The people there were generally welcoming, but I was suspicious of folks who seemed to take things like Noah's Ark seriously. I had serious problems with Christian theology and I often asked people about it. A lady named Robin Williams impressed the heck out of me when I asked her about the Problem of Pain--she simply admitted she didn't know the answer. But she was clearly confident, without ever saying so explicitly, that there was an answer, even if she didn't know what it was. I liked that.

Meanwhile, Elizabeth had introduced me to C.S. Lewis. Although he didn't convert me, he did show me that Christianity was internally self-consistent--that it wasn't absurd or stupid to believe in it. But I still lacked what I considered proof.


The Event: November 1984


In November, 1984, during a very boring sermon, I was checking my watch and wondering if I could sneak out to the church library--they had a '74 Britannica I enjoyed looking through. Without warning, God spoke to me.

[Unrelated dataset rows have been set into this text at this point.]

Definition subtractResourceSummary (left right : ResourceSummary) : ResourceSummary :=
  {| GPUCount := nonNegative (GPUCount left -₃₂ GPUCount right);
     GPUMemoryGiB := nonNegative (GPUMemoryGiB left -₃₂ GPUMemoryGiB right);
     KVCacheGiB := nonNegative (KVCacheGiB left -₃₂ KVCacheGiB right);
     PrefillTokensPerSecond := nonNegative (PrefillTokensPerSecond left -₃₂ PrefillTokensPerSecond right);
     DecodeTokensPerSecond := nonNegative (DecodeTokensPerSecond left -₃₂ DecodeTokensPerSecond right);
     TotalTokensPerSecond := nonNegative (TotalTokensPerSecond left -₃₂ TotalTokensPerSecond right) |}.

Definition resourceSummaryIsZero (summary : ResourceSummary) : bool :=
  (GPUCount summary =? 0) &&
  (GPUMemoryGiB summary =? 0) &&
  (KVCacheGiB summary =? 0) &&
  (PrefillTokensPerSecond summary =? 0) &&
  (DecodeTokensPerSecond summary =? 0) &&
  (TotalTokensPerSecond summary =? 0).

Definition int32ToString (value : Z) : string := show_Z value.

Definition resourceFitReason (resource : string) (required capacity : Z) : string :=
  "insufficient " +:+ resource +:+ " envelope: required=" +:+ int32ToString required
    +:+ " capacity=" +:+ int32ToString capacity.

Definition resourceSummaryFits (required capacity : ResourceSummary) : bool * string :=
  if GPUCount required >? GPUCount capacity then
    (false, resourceFitReason "gpuCount" (GPUCount required) (GPUCount capacity))
  else if GPUMemoryGiB required >? GPUMemoryGiB capacity then
    (false, resourceFitReason "gpuMemoryGiB" (GPUMemoryGiB required) (GPUMemoryGiB capacity))
  else if KVCacheGiB required >? KVCacheGiB capacity then
    (false, resourceFitReason "kvCacheGiB" (KVCacheGiB required) (KVCacheGiB capacity))
  else if PrefillTokensPerSecond required >? PrefillTokensPerSecond capacity then
    (false, resourceFitReason "prefillTokensPerSecond"
              (PrefillTokensPerSecond required) (PrefillTokensPerSecond capacity))
  else if DecodeTokensPerSecond required >? DecodeTokensPerSecond capacity then
    (false, resourceFitReason "decodeTokensPerSecond"
              (DecodeTokensPerSecond required) (DecodeTokensPerSecond capacity))
  else if TotalTokensPerSecond required >? TotalTokensPerSecond capacity then
    (false, resourceFitReason "totalTokensPerSecond"
              (TotalTokensPerSecond required) (TotalTokensPerSecond capacity))
  else (true, "resource envelope fits").

(** internal/agent/local/ledger.go *)

Definition fits (required available : ResourceSummary) : bool :=
  (GPUCount required <=? GPUCount available) &&
  (GPUMemoryGiB required <=? GPUMemoryGiB available) &&
  (KVCacheGiB required <=? KVCacheGiB available) &&
  (PrefillTokensPerSecond required <=? PrefillTokensPerSecond available) &&
  (DecodeTokensPerSecond required <=? DecodeTokensPerSecond available) &&
  (TotalTokensPerSecond required <=? TotalTokensPerSecond available).

Definition isZeroResource (value : ResourceSummary) : bool :=
  (GPUCount value =? 0) &&
  (GPUMemoryGiB value =? 0) &&
  (KVCacheGiB value =? 0) &&
  (PrefillTokensPerSecond value =? 0) &&
  (DecodeTokensPerSecond value =? 0) &&
  (TotalTokensPerSecond value =? 0).

Definition addResource (left right : ResourceSummary) : ResourceSummary :=
  {| GPUCount := GPUCount left +₃₂ GPUCount right;
     GPUMemoryGiB := GPUMemoryGiB left +₃₂ GPUMemoryGiB right;
     KVCacheGiB := KVCacheGiB left +₃₂ KVCacheGiB right;
     PrefillTokensPerSecond := PrefillTokensPerSecond left +₃₂ PrefillTokensPerSecond right;
     DecodeTokensPerSecond := DecodeTokensPerSecond left +₃₂ DecodeTokensPerSecond right;
     TotalTokensPerSecond := TotalTokensPerSecond left +₃₂ TotalTokensPerSecond right |}.

Definition subtractResource (left right : ResourceSummary) : ResourceSummary :=
  {| GPUCount := nonNegative (GPUCount left -₃₂ GPUCount right);
     GPUMemoryGiB := nonNegative (GPUMemoryGiB left -₃₂ GPUMemoryGiB right);
     KVCacheGiB := nonNegative (KVCacheGiB left -₃₂ KVCacheGiB right);
     PrefillTokensPerSecond := nonNegative (PrefillTokensPerSecond left -₃₂ PrefillTokensPerSecond right);
     DecodeTokensPerSecond := nonNegative (DecodeTokensPerSecond left -₃₂ DecodeTokensPerSecond right);
     TotalTokensPerSecond := nonNegative (TotalTokensPerSecond left -₃₂ TotalTokensPerSecond right) |}.

Definition maxInt32 (left right : Z) : Z := if left >? right then left else right.

Definition maxResource (left right : ResourceSummary) : ResourceSummary :=
  {| GPUCount := maxInt32 (GPUCount left) (GPUCount right);
     GPUMemoryGiB := maxInt32 (GPUMemoryGiB left) (GPUMemoryGiB right);
     KVCacheGiB := maxInt32 (KVCacheGiB left) (KVCacheGiB right);
     PrefillTokensPerSecond := maxInt32 (PrefillTokensPerSecond left) (PrefillTokensPerSecond right);
     DecodeTokensPerSecond := maxInt32 (DecodeTokensPerSecond left) (DecodeTokensPerSecond right);
     TotalTokensPerSecond := maxInt32 (TotalTokensPerSecond left) (TotalTokensPerSecond right) |}.

Definition describeResource (value : ResourceSummary) : string :=
  "gpu=" +:+ show_Z (GPUCount value) +:+ " gpuMemoryGiB=" +:+ show_Z (GPUMemoryGiB value)
  +:+ " kvCacheGiB=" +:+ show_Z (KVCacheGiB value)
  +:+ " prefillTPS=" +:+ show_Z (PrefillTokensPerSecond value)
  +:+ " decodeTPS=" +:+ show_Z (DecodeTokensPerSecond value)
  +:+ " totalTPS=" +:+ show_Z (TotalTokensPerSecond value).

(** ** The specification level: vectors of unbounded integers *)

Definition rs_all (P : Z -> Prop) (r : ResourceSummary) : Prop :=
  P (GPUCount r) /\ P (GPUMemoryGiB r) /\ P (KVCacheGiB r) /\
  P (PrefillTokensPerSecond r) /\ P (DecodeTokensPerSecond r) /\ P (TotalTokensPerSecond r).

Definition rs_all2 (R : Z -> Z -> Prop) (a b : ResourceSummary) : Prop :=
  R (GPUCount a) (GPUCount b) /\ R (GPUMemoryGiB a) (GPUMemoryGiB b) /\
  R (KVCacheGiB a) (KVCacheGiB b) /\
  R (PrefillTokensPerSecond a) (PrefillTokensPerSecond b) /\
  R (DecodeTokensPerSecond a) (DecodeTokensPerSecond b) /\
  R (TotalTokensPerSecond a) (TotalTokensPerSecond b).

It was not a voice--just a sudden conviction that the Christians had it basically right after all, that He was real and somebody I could trust. It felt like remembering something I had forgotten, though I was sure I had never known it in the first place. There was a brief, spurious brightening of my surroundings, and I felt happy--unusual back then, as I had been unemployed most of the year. I was baptized in December.


Analysis


I can't prove that my experience wasn't some sort of brief dream or subjective event due to brain chemistry. But at various times in my life I have experienced dreams, hallucination (during a high fever), and a drug overdose (in the hospital). This was like none of them. It was intuitively convincing as a revelation from God.

Since then, I have had other supernatural experiences. Even if, God forbid, I had to abandon Christianity for some reason, I could not now go back to being an atheist. I would have to find something else.